Lemma index_of_Some c s i :
  index_of c s = Some i → s = take i s ++ c :: drop (S i) s ∧ index_of c (take i s) = None.
Proof.
  revert i. induction s as [|d s IH]; intros i; cbn; [done|].
  destruct (Z.eqb_spec c d) as [->|Hne]; [by intros [= <-]|].
  intros (j & Hj & ->)%fmap_Some. destruct (IH j Hj) as [Hs Hno]. cbn.
  rewrite (proj2 (Z.eqb_neq _ _)) by done. rewrite Hno. by rewrite <- Hs.
Qed.

(** Appending after a unit that is no low surrogate does not join pairs. *)
Lemma code_points_snoc s u t :
  is_low u = false → code_points (s ++ u :: t) = code_points s ++ code_points (u :: t).
Proof.
  intros Hu. induction s as [|a b s Ha Hb IH|a s Hs IH] using code_points_ind; [done|..].
  - cbn [app]. by rewrite !code_points_pair, IH.
  - cbn [app]. rewrite (code_points_single a s), code_points_single, IH; [done|..|done].
    intros v s' E. destruct s as [|b s]; cbn in E; simplify_eq; [by rewrite Hu, andb_false_r|].
    by eapply Hs.
Qed.

Lemma trim_by_idempotent p s : trim_by p (trim_by p s) = trim_by p s.
Proof.
  assert (∀ t, drop_while p (drop_while p t) = drop_while p t) as Hd.
  { intros t. induction t as [|c t IH]; [done|]. cbn. destruct (p c) eqn:E; [done|]. cbn. by rewrite E. }
  assert (∀ t, drop_while p t = t → drop_while p (reverse (drop_while p (reverse t))) =
            reverse (drop_while p (reverse t))) as Hkeep.
  { intros t Ht. destruct t as [|c t]; [done|]. cbn in Ht. destruct (p c) eqn:E.
    - assert (length (drop_while p t) <= length t)%nat as Hl.
      { clear. induction t as [|d t IH]; cbn; [lia|]. case_match; cbn; lia. }
      rewrite Ht in Hl. cbn in Hl. lia.
    - assert (∀ r, drop_while p (r ++ [c]) = drop_while p r ++ [c]) as Hsnoc.
      { induction r as [|d r IHr]; cbn; [by rewrite E|]. by case_match. }
      rewrite reverse_cons, Hsnoc, reverse_app. cbn. by rewrite E. }
  unfold trim_by. rewrite (Hkeep (drop_while p s)) by apply Hd.
  by rewrite reverse_involutive, Hd.
Qed.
_ _ _ _ _
Count the lines in the records above that hold the word "Hsnoc", and give only that number.

Result of this task
2